Saved data entries

Definition dup_of (seq : Z) (r : rule) : bool := same_policy r n && negb (r_seq r =? seq).

Lemma own_dup_in_chain fuel h q l en seq (Q : Z -> pmem -> Prop) :
  (forall a r, E !! a = Some r -> a <> 0 /\ rule_at h a = Some r /\ rule_ok D r) -> rule_of en = n ->
  chain (best h) q l -> (length l < fuel)%nat -> (forall a, a ∈ l -> is_Some (E !! a)) ->
  ((forall a r, a ∈ l -> E !! a = Some r -> dup_of seq r = false) -> Q 0 h) ->
  (forall a r, E !! a = Some r -> dup_of seq r = true -> Q a h) ->
  own (dup_in_chain fuel en seq q) h Q.
Proof.
  intros Hrules Hen. revert q l. induction fuel as [|fuel IH]; intros q [|a l] Hc Hf Hl HQ0 HQ;
    simpl in Hf; try lia; cbn [dup_in_chain]; simpl in Hc.
  - subst q. apply own_ret, HQ0. by intros a r ?%not_elem_of_nil.
  - destruct Hc as (-> & Ha0 & q2 & Eq & Hq). destruct (Hl a) as [r Er]; [by left|].
    destruct (Hrules _ _ Er) as (_ & Hra & [Hw _ _]). destruct (rule_at_entry _ _ _ Hra) as (e & Ee & Ere).
    assert (Enb : e_next_best e = q2) by (unfold best in Eq; rewrite Ee in Eq; by injection Eq).
    apply own_if; [by intros E0%Z.eqb_eq|]. intros _. ostep. eapply own_load_entry; [done..|]. ostep.
    assert (Ep : e_prefix en = r_prefix n) by by rewrite <- Hen. assert (Epr : e_prefix e = r_prefix r) by by rewrite <- Ere.
    rewrite Ep, Epr. eapply own_mlift; [by apply (samep_spec _ _ Hw Hwn)|].
    assert (Ecase : samep (r_prefix r) (r_prefix n) && bool_decide (e_type e = e_type en) && (e_le e =? e_le en) &&
        (e_ge e =? e_ge en) && negb (e_seq e =? seq) = dup_of seq r) by (unfold dup_of, same_policy; by rewrite <- Ere, <- Hen).
    rewrite Ecase. destruct (dup_of seq r) eqn:Ed.
    + apply own_ret. by eapply HQ.
    + rewrite Enb. eapply (IH q2 l Hq); [lia| | |done].
      * intros b Hb. apply Hl. by right.
      * intros Hall. apply HQ0. intros b rb [->|Hb]%elem_of_cons Hbr; [congruence|by eapply Hall].
Qed.

(** The chain the rule itself would enter *)
Lemma own_last_chain ta h root tabs (Q : Z -> pmem -> Prop) :
  trie_ok D h root E [] tabs -> tabs !! rpath D n = Some ta ->
  (forall q l, chain (best h) q l -> (forall a, a ∈ l -> is_Some (E !! a)) ->
     (forall a r, E !! a = Some r -> samep (r_prefix r) (r_prefix n) = true -> a ∈ l) -> Q q h) ->
  own (b ← mlift (byte (rbytes n) (Z.of_nat (lvl D (rlen n)))); s ← load_slot ta b;
    mret (if PLC_BITS <? vbits D (rlen n) then next_table s else up_chain s)) h Q.
Proof.
  intros H Hta HQ. pose proof Hwn as Hw. pose proof Hln as Hl. ostep. eapply own_mlift; [by apply last_byte|]. ostep.
  destruct (to_table _ _ _ _ _ _ H _ _ Hta) as (Hta0 & t & Et & Hlent & Hslots).
  destruct (rbyte_lookup D n Hw Hl) as [_ Hbn]. unfold is_byte in Hbn.
  destruct (lookup_lt_is_Some_2 t (Z.to_nat (rbyte D n))) as [s Es]; [unfold PLC_LEN in Hlent; lia|].
  eapply own_load_slot; [exact Et|exact Hta0|rewrite block_get_lookup by lia; exact Es|]. apply own_ret.
  apply (HQ _ (chain_ptrs D (kind D n) E (rpath D n) (rbyte D n))).
  - unfold PLC_BITS. pose proof (kind_last D n Hw Hl) as Hk. destruct (Hslots _ _ Es) as [H1 H2].
    rewrite Z2Nat.id in H1, H2 by lia. unfold kind in *. destruct (Z.ltb_spec 8 (vbits D (rlen n))).
    + rewrite bool_decide_true in * by done. by rewrite decide_False in H2 by tauto.
    + by rewrite bool_decide_false by lia.
  - intros a ([a' r] & -> & [Ha _]%slot_rules_elem)%list_elem_of_fmap. by eexists.
  - intros a r Ha Hs. destruct (to_rules _ _ _ _ _ _ H _ _ Ha) as (_ & _ & [Hwr _ _]).
    apply list_elem_of_fmap. exists (a, r). split; [done|]. apply slot_rules_elem. split; [done|]. by apply samep_slot.
Qed.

Task description
Answer with a single number: how many lines above hold the word "assert"?

Solution to this exercise
3